Aim of the task: Give back only the lines in the records below from the one with "s_evidence_reference := exists_in" to the one with "(note (s_previous_head r)", both inclusive, word for word.
── Raw data
(** The query asks once for the model of the head. *)
Lemma asked_once : q_indexed_model_signatures q = [] ∨ q_indexed_model_signatures q = [signature].
Proof.
  destruct (decide (q_indexed_model_signatures q = [])) as [|Hq]; [by left|right].
  destruct searched_pairs as (sigs & Hs & Hp). destruct (search_models_spec _ _ _ Hs) as [_ Hsigs].
  rewrite (published_heads _ _ _ _ _ (wf_keys _ W) C) in Hp. injection Hp as Hp. rewrite (Hsigs Hq) in Hp.
  pose proof (all_same _ _ asked) as Hall. set (n := length (q_indexed_model_signatures q)) in *.
  destruct (cap_pair _ _ _ _ C) as (m & h & _ & _ & Hin & Hm & Hpair).
  assert (dget signature (o_heads owner) = Some (head_generation h)) as Hg by (apply (cap_heads _ _ _ _ C); by exists h).
  rewrite Hall, (omap_replicate _ _ (signature, head_generation h)) in Hp by (by rewrite Hg).
  apply (f_equal length) in Hp. rewrite length_replicate in Hp. cbn in Hp. rewrite Hall, Hp. done.
Qed.

Lemma native_seen row : row ∈ rows_from 0 →
  seen_copies q after_ref_id scope (native_record owner row) = if after_ref_id <? r_ref_id row then 1%nat else 0%nat.
Proof.
  intros (_ & Hm & Hsp & _)%row_boundary.
  assert (in_text_scope scope (native_record owner row) = true) as Hscope.
  { unfold in_text_scope. cbn [section_scope native_record]. rewrite (cap_scope _ _ _ _ C).
    destruct (decide (scope = py "content")) as [->|]; [by apply bool_decide_eq_true_2|].
    destruct (decide (scope = py "title")) as [->|]; [by apply bool_decide_eq_true_2|done]. }
  unfold seen_copies, sees. rewrite Hscope. unfold native_record. cbn [ref_id modality vector_space].
  rewrite Hsp, text_query, !bool_decide_eq_true_2, !andb_true_r by done. case_match; [|done].
  unfold requested. cbn [model_signature]. rewrite Hm.
  destruct asked_once as [->| ->]; [done|]. unfold occurrences. rewrite decide_False by done. cbn.
  by rewrite decide_True.
Qed.
(** A backend that declines before it scans costs the query nothing: where the
    owner's files have not changed, the dispatch returns what the native search
    returns — the same page, the same allowance, the same errors — and says why. *)
Theorem declined_query_gets_the_native_page rt t path q limit max_vectors after_ref_id batch_size
    evidence_mode text_scope item_ids declining u fence :
  (∀ site, capture_fence rt site = Ok fence) →
  (∀ r b left, search_page declining r b left = Ok (Declined u, left)) →
  u_phase u = py "prescan" → u_reason u ≠ [] → u_backend_id u ≠ [] →
  _search_exact_page rt t path q limit max_vectors after_ref_id batch_size evidence_mode text_scope
    item_ids (Some declining) None =
  (λ x, (x.1.1, Some (u_reason u), x.2)) <$>
    _search_exact_page rt t path q limit max_vectors after_ref_id batch_size evidence_mode text_scope
      item_ids None None.
Proof.
  intros Hfence Hdeclines Hphase Hreason Hid. unfold _search_exact_page.
  rewrite !(bool_decide_eq_false_2 (is_Some (None : option VectorBackend))), !andb_false_r by (by intros [? ?]).
  cbn [raise_if mbind result_bind]. destruct (_validate_text_scope _ _); [|done]. cbn [mbind result_bind].
  destruct (validate_diagnostic_item_ids item_ids) as [sel|]; [|done]. cbn [mbind result_bind].
  destruct (remaining_read_limit _ _) as [vectors|]; [|done]. cbn [mbind result_bind].
  set (b := {| budget_vectors := vectors |}). destruct (validate_budget b); [|done]. cbn [mbind result_bind].
  destruct (vector_checkpoint _ AtStart); [|done]. cbn [mbind result_bind].
  rewrite !Hfence. cbn [mbind result_bind]. set (r := {| request_query := q |}).
  destruct (validate_request r); [|done]. cbn [mbind result_bind].
  change (default _ (None ∪ Some declining)) with declining.
  change (default _ (None ∪ None)) with (NativeExactVectorSearch (scan_rt rt) t).
  rewrite Hdeclines. cbn [mbind result_bind search_page NativeExactVectorSearch is_native].
  unfold settle_outcome at 1. rewrite Hphase, !(bool_decide_eq_false_2 (_ = [])) by done.
  rewrite (bool_decide_eq_false_2 (py "prescan" ≠ py "prescan")) by tauto. cbn [orb raise_if mbind result_bind].
  rewrite Hfence. cbn [mbind result_bind]. rewrite (bool_decide_eq_false_2 (fence ≠ fence)) by tauto.
  cbn [raise_if mbind result_bind].
  unfold native_search_page. cbn [raise_if mbind result_bind].
  destruct (_scan_exact_page _ _ _ _ _ _ _ _ _ _) as [[page st]|]; [|done]. cbn [mbind result_bind settle_outcome].
  destruct (validate_vector_page _ r b); [|done]. cbn [mbind result_bind].
  rewrite !(bool_decide_eq_false_2 (Some _ = None)), andb_false_r by done. cbn [andb mbind result_bind raise_if].
  by destruct (vector_checkpoint _ AtEnd).
Qed.
(* ===== verification/RetentionOwners.v ===== *)
(** * The plans of the four stores (workflow/retention/planner.py)

    [_plan_semantic], [_plan_catalog], [_plan_inventory] and [_plan_framework]: the row
    each query selects, and the disposition its [build] gives it. *)

From S2P Require Import Prelude PyOrder RetentionGraph RetentionStores.

#[global] Open Scope Z_scope.

(** ** The semantic store *)

Record GenerationRow : Type := {
  g_id : Z; g_model : pystr; g_status : pystr; g_completed : option Z;
  g_base : option Z; g_clone_complete : bool; g_bytes : Z
}.
Record EmbeddingHead : Type := { eh_model : pystr; eh_generation : Z; eh_bytes : Z }.
Record EmbeddingJob : Type := { j_generation : Z; j_status : pystr; j_lease_until : option Z; j_bytes : Z }.
(** A row of [embedding_generation_members], [text_embeddings] or [image_embeddings]. *)
Record OwnedRow : Type := { o_owner : Z; o_bytes : Z }.

Record SemanticTables : Type := {
  generations : list GenerationRow;
  embedding_heads : list EmbeddingHead;
  jobs : list EmbeddingJob;
  generation_members : list OwnedRow;
  text_embeddings : list OwnedRow;
  image_embeddings : list OwnedRow;
  evidence_generations : list (option Z);
  receipt_generations : list (option Z)
}.

(** The columns of a row of the query. *)
Record SemanticRow : Type := {
  s_generation : GenerationRow;
  s_current_head : bool;
  s_previous_head : bool;
  s_incoming_base : bool;
  s_evidence_reference : bool;
  s_lineage_reference : bool;
  s_live_lease : bool;
  s_rows : Z;
  s_bytes : Z
}.

Definition owned_by (n : Z) (r : OwnedRow) : bool := o_owner r =? n.

Definition semantic_row (t : SemanticTables) (now : Z) (g : GenerationRow) : SemanticRow :=
  let n := g_id g in
  {| s_generation := g;
     s_current_head := exists_in (λ h, eh_generation h =? n) (embedding_heads t);
     s_previous_head := exists_in (λ h, bool_decide (eh_model h = g_model g) &&
         bool_decide (Some n = max_id g_id (λ previous, bool_decide (g_model previous = eh_model h) &&
           bool_decide (g_status previous = py "ready") && (g_id previous <? eh_generation h)) (generations t)))
       (embedding_heads t);
     s_incoming_base := exists_in (λ child, column_is (g_base child) n &&
         bool_decide (g_status child = py "building") && negb (g_clone_complete child)) (generations t);
     s_evidence_reference := exists_in (λ c, column_is c n) (evidence_generations t);
     s_lineage_reference := exists_in (λ c, column_is c n) (receipt_generations t);
     s_live_lease := exists_in (λ j, (j_generation j =? n) && bool_decide (j_status j = py "leased") &&
         match j_lease_until j with Some until => now <? until | None => false end) (jobs t);
     s_rows := 1 + count_in (λ j, j_generation j =? n) (jobs t) + count_in (owned_by n) (generation_members t) +
         count_in (owned_by n) (text_embeddings t) + count_in (owned_by n) (image_embeddings t) +
         count_in (λ h, eh_generation h =? n) (embedding_heads t);
     s_bytes := g_bytes g + bytes_in (λ j, j_generation j =? n) j_bytes (jobs t) +
         bytes_in (owned_by n) o_bytes (generation_members t) + bytes_in (owned_by n) o_bytes (text_embeddings t) +
         bytes_in (owned_by n) o_bytes (image_embeddings t) +
         bytes_in (λ h, eh_generation h =? n) eh_bytes (embedding_heads t) |}.

Section plans.
Variables (casefold : pystr → pystr) (p : RetentionPolicy) (now : Z).

Definition semantic_reasons (found : gset Z) (r : SemanticRow) : list pystr :=
  let g := s_generation r in
  note_once (bool_decide (g_id g ∈ found)) "referenced_as_generation_base"
    (note (s_lineage_reference r) "referenced_by_semantic_work_receipt"
    (note (s_evidence_reference r) "referenced_by_semantic_evidence"
    (note (s_incoming_base r) "referenced_as_generation_base"
    (note (bool_decide (g_status g = py "building")) "resumable_builder_no_durable_owner"
    (note (s_live_lease r) "live_worker_lease"
    (note (s_previous_head r) "previous_published_generation"
    (note (s_current_head r) "current_published_generation" []))))))).

Definition semantic_disposition (reach : ReachabilityResult) (r : SemanticRow) : Disposition * list pystr :=
  let g := s_generation r in
  let rs := semantic_reasons (ancestors reach) r in
  if any_of rs ["current_published_generation"; "previous_published_generation"; "live_worker_lease";
                "resumable_builder_no_durable_owner"]%string then (Protected, rs)
  else if negb (walk_complete reach) then blocked_for "bounded_reachability_incomplete" rs
  else if s_incoming_base r then (Blocked, rs)
  else if s_evidence_reference r then (Blocked, rs)
  else if s_lineage_reference r then (Blocked, rs)
  else if _status_is_partial_or_recovery casefold (g_status g) then blocked_for "partial_or_recovery_state" rs
  else if bool_decide (g_status g ∉ py <$> ["ready"; "ready_partial"; "failed"]%string)
  then blocked_for "unexpected_generation_status" rs
  else by_age p now (g_completed g) rs.

Definition semantic_item (reach : ReachabilityResult) (r : SemanticRow) : RetentionItem :=
  let g := s_generation r in
  let '(d, rs) := semantic_disposition reach r in
  {| key := g_id g; entity := py "embedding_generation"; scope := g_model g; recorded_status := g_status g;
     disposition := d; reasons := rs; estimated_rows := s_rows r; estimated_bytes := s_bytes r |}.

Definition building_clone (g : GenerationRow) : bool :=
  bool_decide (g_status g = py "building") && negb (g_clone_complete g).

(** The plan of a store whose walk and page are done. *)
Definition store_plan {A} (store : RetentionStore) (s : StoreSnapshot A) (ready : bool) (after_ : Z)
    (page : list RetentionItem * option Z * bool) (detail_ : option pystr) : RetentionStorePlan :=
  {| plan_store := store; plan_status := if ready then StoreReady else StoreBlocked;
     plan_schema_version := schema_version s; plan_sizes := file_sizes s; items := page.1.1;
     holds := snapshot_holds s; after := after_; next_after := page.1.2; truncated := page.2;
     detail := detail_; plan_storage := None |}.

(** [_plan_semantic] *)
Definition _plan_semantic (s : StoreSnapshot SemanticTables) (after_ : Z) :
    result retention_error RetentionStorePlan :=
  t ← or_raise (connection s) RetentionAssertionError;
  reach ← _bounded_parent_reachability ((λ g, (g_id g, g_base g, building_clone g)) <$> generations t)
            1 MAX_REACHABILITY_NODES false;
  let rows := keyset g_id (generations t) after_ (batch_size p + 1) in
  Ok (store_plan Semantic s (walk_complete reach) after_
        (_page_result rows (batch_size p) (λ g, semantic_item reach (semantic_row t now g)))
        (if walk_complete reach then None else Some (py "bounded semantic generation reachability is incomplete"))).
End plans.

(** ** The catalog *)

Record CatalogGeneration : Type := {
  cg_id : Z; cg_source : pystr; cg_status : pystr; cg_completed : option Z; cg_run : option Z;
  cg_base : option Z; cg_bytes : Z
}.
Record CatalogPublication : Type := { cp_source : pystr; cp_generation : Z }.
Record OrganizationPlan : Type := { op_run : option Z; op_status : pystr }.

Record CatalogTables : Type := {
  catalog_generations : list CatalogGeneration;
  catalog_publications : list CatalogPublication;
  organization_plans : list OrganizationPlan;
  catalog_documents : list OwnedRow;
  catalog_framework_runs : list (option Z)
}.

Record CatalogRow : Type := {
  c_generation : CatalogGeneration;
  c_current_head : bool;
  c_previous_head : bool;
  c_incoming_base : bool;
  c_uncertain_action : bool;
  c_rows : Z;
  c_bytes : Z
}.

Definition uncertain_plan (o : OrganizationPlan) : bool :=
  bool_decide (op_status o ∈ py <$> ["applying"; "moved_cache_pending"; "recovery_required"]%string).

Definition catalog_row (t : CatalogTables) (g : CatalogGeneration) : CatalogRow :=
  let n := cg_id g in
  {| c_generation := g;
     c_current_head := exists_in (λ h, cp_generation h =? n) (catalog_publications t);
     c_previous_head := exists_in (λ h, bool_decide (cp_source h = cg_source g) &&
         bool_decide (Some n = max_id cg_id (λ previous, bool_decide (cg_source previous = cp_source h) &&
           bool_decide (cg_status previous = py "published") && (cg_id previous <? cp_generation h))
             (catalog_generations t)))
       (catalog_publications t);
     c_incoming_base := exists_in (λ child, column_is (cg_base child) n &&
         bool_decide (cg_status child = py "building")) (catalog_generations t);
     c_uncertain_action := exists_in (λ o, match op_run o with Some k => column_is (cg_run g) k | None => false end &&
         uncertain_plan o) (organization_plans t);
     c_rows := 1 + count_in (owned_by n) (catalog_documents t);
     c_bytes := cg_bytes g + bytes_in (owned_by n) o_bytes (catalog_documents t) |}.

Section catalog.
Variables (casefold : pystr → pystr) (p : RetentionPolicy) (now : Z).

Definition catalog_reasons (found : gset Z) (r : CatalogRow) : list pystr :=
  let g := c_generation r in
  note_once (bool_decide (cg_id g ∈ found)) "referenced_as_generation_base"
    (note (c_incoming_base r) "referenced_as_generation_base"
    (note (c_uncertain_action r) "uncertain_organization_action"
    (note (bool_decide (cg_status g = py "building")) "builder_liveness_unverifiable"
    (note (c_previous_head r) "previous_published_generation"
    (note (c_current_head r) "current_published_generation" []))))).

Definition catalog_disposition (reach : ReachabilityResult) (r : CatalogRow) : Disposition * list pystr :=
  let g := c_generation r in
  let rs := catalog_reasons (ancestors reach) r in
  if any_of rs ["current_published_generation"; "previous_published_generation"; "builder_liveness_unverifiable";
                "uncertain_organization_action"]%string then (Protected, rs)
  else if negb (walk_complete reach) then blocked_for "bounded_reachability_incomplete" rs
  else if c_incoming_base r then (Blocked, rs)
  else if _status_is_partial_or_recovery casefold (cg_status g) then blocked_for "partial_or_recovery_state" rs
  else if bool_decide (cg_status g ∉ py <$> ["published"; "failed"; "cancelled"; "superseded"; "abandoned"]%string)
  then blocked_for "unexpected_generation_status" rs
  else by_age p now (cg_completed g) rs.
────
Output of the exercise:
     s_evidence_reference := exists_in (λ c, column_is c n) (evidence_generations t);
     s_lineage_reference := exists_in (λ c, column_is c n) (receipt_generations t);
     s_live_lease := exists_in (λ j, (j_generation j =? n) && bool_decide (j_status j = py "leased") &&
         match j_lease_until j with Some until => now <? until | None => false end) (jobs t);
     s_rows := 1 + count_in (λ j, j_generation j =? n) (jobs t) + count_in (owned_by n) (generation_members t) +
         count_in (owned_by n) (text_embeddings t) + count_in (owned_by n) (image_embeddings t) +
         count_in (λ h, eh_generation h =? n) (embedding_heads t);
     s_bytes := g_bytes g + bytes_in (λ j, j_generation j =? n) j_bytes (jobs t) +
         bytes_in (owned_by n) o_bytes (generation_members t) + bytes_in (owned_by n) o_bytes (text_embeddings t) +
         bytes_in (owned_by n) o_bytes (image_embeddings t) +
         bytes_in (λ h, eh_generation h =? n) eh_bytes (embedding_heads t) |}.

Section plans.
Variables (casefold : pystr → pystr) (p : RetentionPolicy) (now : Z).

Definition semantic_reasons (found : gset Z) (r : SemanticRow) : list pystr :=
  let g := s_generation r in
  note_once (bool_decide (g_id g ∈ found)) "referenced_as_generation_base"
    (note (s_lineage_reference r) "referenced_by_semantic_work_receipt"
    (note (s_evidence_reference r) "referenced_by_semantic_evidence"
    (note (s_incoming_base r) "referenced_as_generation_base"
    (note (bool_decide (g_status g = py "building")) "resumable_builder_no_durable_owner"
    (note (s_live_lease r) "live_worker_lease"
    (note (s_previous_head r) "previous_published_generation"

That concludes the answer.